Risponde di estorsione il creditore che minaccia di morte il proprio debitore per essere pagato
Rischia una condanna per tentata estorsione chi
presta del denaro e, al fine di ottenerne la restituzione, minaccia di
morte il debitore. In tal caso, infatti, siamo al di fuori dell’area di
configurabilità dell’articolo 393 del Codice penale (“Esercizio
arbitrario delle proprie ragioni con violenza alle persone”) perché,
per questo reato, la condotta violenta o minacciosa è strettamente
legata alla finalità dell’agente di far valere il preteso diritto,
rispetto al cui conseguimento si pone come elemento accidentale.

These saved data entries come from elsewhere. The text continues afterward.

(** Assignments of fields. *)
Definition with_started (startedAt_ : option Z) (e : JournalEntry) : JournalEntry :=
  {| EntryType := EntryType e; At := At e; StartedAt := startedAt_; LastAt := LastAt e; Count := Count e;
     OperationID := OperationID e; Plan := Plan e; PlanUID := PlanUID e; PlanFingerprint := PlanFingerprint e;
     Statements := Statements e; Destructive := Destructive e; ApprovalRequired := ApprovalRequired e;
     Replaced := Replaced e; Authorization := Authorization e; Approval := Approval e;
     ApprovalUID := ApprovalUID e; Approver := Approver e; Outcome := Outcome e; Operation := Operation e;
     Reason := Reason e; JobName := JobName e; JobUID := JobUID e; AppliedVersions := AppliedVersions e;
     Failure := Failure e; Acknowledgment := Acknowledgment e; AcknowledgedBy := AcknowledgedBy e |}.
Definition with_fold (lastAt_ : option Z) (count_ : Z) (e : JournalEntry) : JournalEntry :=
  {| EntryType := EntryType e; At := At e; StartedAt := StartedAt e; LastAt := lastAt_; Count := count_;
     OperationID := OperationID e; Plan := Plan e; PlanUID := PlanUID e; PlanFingerprint := PlanFingerprint e;
     Statements := Statements e; Destructive := Destructive e; ApprovalRequired := ApprovalRequired e;
     Replaced := Replaced e; Authorization := Authorization e; Approval := Approval e;
     ApprovalUID := ApprovalUID e; Approver := Approver e; Outcome := Outcome e; Operation := Operation e;
     Reason := Reason e; JobName := JobName e; JobUID := JobUID e; AppliedVersions := AppliedVersions e;
     Failure := Failure e; Acknowledgment := Acknowledgment e; AcknowledgedBy := AcknowledgedBy e |}.
Definition with_operation_id (operationID_ : string) (e : JournalEntry) : JournalEntry :=
  {| EntryType := EntryType e; At := At e; StartedAt := StartedAt e; LastAt := LastAt e; Count := Count e;
     OperationID := operationID_; Plan := Plan e; PlanUID := PlanUID e; PlanFingerprint := PlanFingerprint e;
     Statements := Statements e; Destructive := Destructive e; ApprovalRequired := ApprovalRequired e;
     Replaced := Replaced e; Authorization := Authorization e; Approval := Approval e;
     ApprovalUID := ApprovalUID e; Approver := Approver e; Outcome := Outcome e; Operation := Operation e;
     Reason := Reason e; JobName := JobName e; JobUID := JobUID e; AppliedVersions := AppliedVersions e;
     Failure := Failure e; Acknowledgment := Acknowledgment e; AcknowledgedBy := AcknowledgedBy e |}.
Definition with_plan (plan_ : string) (planUID_ : string) (e : JournalEntry) : JournalEntry :=
  {| EntryType := EntryType e; At := At e; StartedAt := StartedAt e; LastAt := LastAt e; Count := Count e;
     OperationID := OperationID e; Plan := plan_; PlanUID := planUID_; PlanFingerprint := PlanFingerprint e;
     Statements := Statements e; Destructive := Destructive e; ApprovalRequired := ApprovalRequired e;
     Replaced := Replaced e; Authorization := Authorization e; Approval := Approval e;
     ApprovalUID := ApprovalUID e; Approver := Approver e; Outcome := Outcome e; Operation := Operation e;
     Reason := Reason e; JobName := JobName e; JobUID := JobUID e; AppliedVersions := AppliedVersions e;
     Failure := Failure e; Acknowledgment := Acknowledgment e; AcknowledgedBy := AcknowledgedBy e |}.
Definition with_plan_fingerprint (planFingerprint_ : string) (e : JournalEntry) : JournalEntry :=
  {| EntryType := EntryType e; At := At e; StartedAt := StartedAt e; LastAt := LastAt e; Count := Count e;
     OperationID := OperationID e; Plan := Plan e; PlanUID := PlanUID e; PlanFingerprint := planFingerprint_;
     Statements := Statements e; Destructive := Destructive e; ApprovalRequired := ApprovalRequired e;
     Replaced := Replaced e; Authorization := Authorization e; Approval := Approval e;
     ApprovalUID := ApprovalUID e; Approver := Approver e; Outcome := Outcome e; Operation := Operation e;
     Reason := Reason e; JobName := JobName e; JobUID := JobUID e; AppliedVersions := AppliedVersions e;
     Failure := Failure e; Acknowledgment := Acknowledgment e; AcknowledgedBy := AcknowledgedBy e |}.
Definition with_published (plan_ : string) (statements_ : Z) (destructive_ : bool) (approvalRequired_ : bool) (replaced_ : string) (e : JournalEntry) : JournalEntry :=
  {| EntryType := EntryType e; At := At e; StartedAt := StartedAt e; LastAt := LastAt e; Count := Count e;
     OperationID := OperationID e; Plan := plan_; PlanUID := PlanUID e; PlanFingerprint := PlanFingerprint e;
     Statements := statements_; Destructive := destructive_; ApprovalRequired := approvalRequired_;
     Replaced := replaced_; Authorization := Authorization e; Approval := Approval e;
     ApprovalUID := ApprovalUID e; Approver := Approver e; Outcome := Outcome e; Operation := Operation e;
     Reason := Reason e; JobName := JobName e; JobUID := JobUID e; AppliedVersions := AppliedVersions e;
     Failure := Failure e; Acknowledgment := Acknowledgment e; AcknowledgedBy := AcknowledgedBy e |}.
Definition with_authorization (authorization_ : string) (e : JournalEntry) : JournalEntry :=
  {| EntryType := EntryType e; At := At e; StartedAt := StartedAt e; LastAt := LastAt e; Count := Count e;
     OperationID := OperationID e; Plan := Plan e; PlanUID := PlanUID e; PlanFingerprint := PlanFingerprint e;
     Statements := Statements e; Destructive := Destructive e; ApprovalRequired := ApprovalRequired e;
     Replaced := Replaced e; Authorization := authorization_; Approval := Approval e;
     ApprovalUID := ApprovalUID e; Approver := Approver e; Outcome := Outcome e; Operation := Operation e;
     Reason := Reason e; JobName := JobName e; JobUID := JobUID e; AppliedVersions := AppliedVersions e;
     Failure := Failure e; Acknowledgment := Acknowledgment e; AcknowledgedBy := AcknowledgedBy e |}.
Definition with_approval (approval_ : string) (approvalUID_ : string) (e : JournalEntry) : JournalEntry :=
  {| EntryType := EntryType e; At := At e; StartedAt := StartedAt e; LastAt := LastAt e; Count := Count e;
     OperationID := OperationID e; Plan := Plan e; PlanUID := PlanUID e; PlanFingerprint := PlanFingerprint e;
     Statements := Statements e; Destructive := Destructive e; ApprovalRequired := ApprovalRequired e;
     Replaced := Replaced e; Authorization := Authorization e; Approval := approval_;
     ApprovalUID := approvalUID_; Approver := Approver e; Outcome := Outcome e; Operation := Operation e;
     Reason := Reason e; JobName := JobName e; JobUID := JobUID e; AppliedVersions := AppliedVersions e;
     Failure := Failure e; Acknowledgment := Acknowledgment e; AcknowledgedBy := AcknowledgedBy e |}.
Definition with_approver (approver_ : string) (e : JournalEntry) : JournalEntry :=
  {| EntryType := EntryType e; At := At e; StartedAt := StartedAt e; LastAt := LastAt e; Count := Count e;
     OperationID := OperationID e; Plan := Plan e; PlanUID := PlanUID e; PlanFingerprint := PlanFingerprint e;
     Statements := Statements e; Destructive := Destructive e; ApprovalRequired := ApprovalRequired e;
     Replaced := Replaced e; Authorization := Authorization e; Approval := Approval e;
     ApprovalUID := ApprovalUID e; Approver := approver_; Outcome := Outcome e; Operation := Operation e;
     Reason := Reason e; JobName := JobName e; JobUID := JobUID e; AppliedVersions := AppliedVersions e;
     Failure := Failure e; Acknowledgment := Acknowledgment e; AcknowledgedBy := AcknowledgedBy e |}.
Definition with_outcome (outcome_ : option JournalOutcome) (e : JournalEntry) : JournalEntry :=
  {| EntryType := EntryType e; At := At e; StartedAt := StartedAt e; LastAt := LastAt e; Count := Count e;
     OperationID := OperationID e; Plan := Plan e; PlanUID := PlanUID e; PlanFingerprint := PlanFingerprint e;
     Statements := Statements e; Destructive := Destructive e; ApprovalRequired := ApprovalRequired e;
     Replaced := Replaced e; Authorization := Authorization e; Approval := Approval e;
     ApprovalUID := ApprovalUID e; Approver := Approver e; Outcome := outcome_; Operation := Operation e;
     Reason := Reason e; JobName := JobName e; JobUID := JobUID e; AppliedVersions := AppliedVersions e;
     Failure := Failure e; Acknowledgment := Acknowledgment e; AcknowledgedBy := AcknowledgedBy e |}.
Definition with_failed_operation (operation_ : string) (e : JournalEntry) : JournalEntry :=
  {| EntryType := EntryType e; At := At e; StartedAt := StartedAt e; LastAt := LastAt e; Count := Count e;
     OperationID := OperationID e; Plan := Plan e; PlanUID := PlanUID e; PlanFingerprint := PlanFingerprint e;
     Statements := Statements e; Destructive := Destructive e; ApprovalRequired := ApprovalRequired e;
     Replaced := Replaced e; Authorization := Authorization e; Approval := Approval e;
     ApprovalUID := ApprovalUID e; Approver := Approver e; Outcome := Outcome e; Operation := operation_;
     Reason := Reason e; JobName := JobName e; JobUID := JobUID e; AppliedVersions := AppliedVersions e;
     Failure := Failure e; Acknowledgment := Acknowledgment e; AcknowledgedBy := AcknowledgedBy e |}.
Definition with_reason (reason_ : string) (e : JournalEntry) : JournalEntry :=
  {| EntryType := EntryType e; At := At e; StartedAt := StartedAt e; LastAt := LastAt e; Count := Count e;
     OperationID := OperationID e; Plan := Plan e; PlanUID := PlanUID e; PlanFingerprint := PlanFingerprint e;
     Statements := Statements e; Destructive := Destructive e; ApprovalRequired := ApprovalRequired e;
     Replaced := Replaced e; Authorization := Authorization e; Approval := Approval e;
     ApprovalUID := ApprovalUID e; Approver := Approver e; Outcome := Outcome e; Operation := Operation e;
     Reason := reason_; JobName := JobName e; JobUID := JobUID e; AppliedVersions := AppliedVersions e;
     Failure := Failure e; Acknowledgment := Acknowledgment e; AcknowledgedBy := AcknowledgedBy e |}.
Definition with_job (jobName_ : string) (jobUID_ : string) (e : JournalEntry) : JournalEntry :=
  {| EntryType := EntryType e; At := At e; StartedAt := StartedAt e; LastAt := LastAt e; Count := Count e;
     OperationID := OperationID e; Plan := Plan e; PlanUID := PlanUID e; PlanFingerprint := PlanFingerprint e;
     Statements := Statements e; Destructive := Destructive e; ApprovalRequired := ApprovalRequired e;
     Replaced := Replaced e; Authorization := Authorization e; Approval := Approval e;
     ApprovalUID := ApprovalUID e; Approver := Approver e; Outcome := Outcome e; Operation := Operation e;
     Reason := Reason e; JobName := jobName_; JobUID := jobUID_; AppliedVersions := AppliedVersions e;
     Failure := Failure e; Acknowledgment := Acknowledgment e; AcknowledgedBy := AcknowledgedBy e |}.
Definition with_run (appliedVersions_ : Z) (failure_ : option MigrationRunFailureStatus) (e : JournalEntry) : JournalEntry :=
  {| EntryType := EntryType e; At := At e; StartedAt := StartedAt e; LastAt := LastAt e; Count := Count e;
     OperationID := OperationID e; Plan := Plan e; PlanUID := PlanUID e; PlanFingerprint := PlanFingerprint e;
     Statements := Statements e; Destructive := Destructive e; ApprovalRequired := ApprovalRequired e;
     Replaced := Replaced e; Authorization := Authorization e; Approval := Approval e;
     ApprovalUID := ApprovalUID e; Approver := Approver e; Outcome := Outcome e; Operation := Operation e;
     Reason := Reason e; JobName := JobName e; JobUID := JobUID e; AppliedVersions := appliedVersions_;
     Failure := failure_; Acknowledgment := Acknowledgment e; AcknowledgedBy := AcknowledgedBy e |}.
Definition with_acknowledgment (acknowledgment_ : string) (e : JournalEntry) : JournalEntry :=
  {| EntryType := EntryType e; At := At e; StartedAt := StartedAt e; LastAt := LastAt e; Count := Count e;
     OperationID := OperationID e; Plan := Plan e; PlanUID := PlanUID e; PlanFingerprint := PlanFingerprint e;
     Statements := Statements e; Destructive := Destructive e; ApprovalRequired := ApprovalRequired e;
     Replaced := Replaced e; Authorization := Authorization e; Approval := Approval e;
     ApprovalUID := ApprovalUID e; Approver := Approver e; Outcome := Outcome e; Operation := Operation e;
     Reason := Reason e; JobName := JobName e; JobUID := JobUID e; AppliedVersions := AppliedVersions e;
     Failure := Failure e; Acknowledgment := acknowledgment_; AcknowledgedBy := AcknowledgedBy e |}.
Definition with_acknowledged_by (acknowledgedBy_ : string) (e : JournalEntry) : JournalEntry :=
  {| EntryType := EntryType e; At := At e; StartedAt := StartedAt e; LastAt := LastAt e; Count := Count e;
     OperationID := OperationID e; Plan := Plan e; PlanUID := PlanUID e; PlanFingerprint := PlanFingerprint e;
     Statements := Statements e; Destructive := Destructive e; ApprovalRequired := ApprovalRequired e;
     Replaced := Replaced e; Authorization := Authorization e; Approval := Approval e;
     ApprovalUID := ApprovalUID e; Approver := Approver e; Outcome := Outcome e; Operation := Operation e;
     Reason := Reason e; JobName := JobName e; JobUID := JobUID e; AppliedVersions := AppliedVersions e;
     Failure := Failure e; Acknowledgment := Acknowledgment e; AcknowledgedBy := acknowledgedBy_ |}.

Insomma, per integrare il delitto di esercizio arbitrario delle proprie
ragioni, la condotta minacciosa non può consistere in una
manifestazione sproporzionata e gratuita di violenza. In questo caso
si configura, invece, il più grave delitto di estorsione in quanto la
coartazione dell’altrui volontà è finalizzata a conseguire un profitto
ingiusto.
Lo ha chiarito la Cassazione nella sentenza
44029/09 con cui ha confermato la condanna per tentata estorsione nei
confronti di un uomo che, per ottenere indietro la somma che aveva
prestato ad una negoziante, aveva minacciato la donna di morte e di
farle saltare in alto il negozio. Per la seconda sezione penale del
Palazzaccio, infatti, non è configurabile l’esercizio arbitrario delle
proprie ragioni perché il mezzo per ottenere l’adempimento del credito
vantato è consistito in un’intimidazione sproporzionata e gratuita.
Insomma, l’intento del creditore è andato oltre ogni soddisfacimento di
un proprio preteso diritto, perché la coartazione della volontà del
debitore ha assunto i caratteri dell’ingiustizia.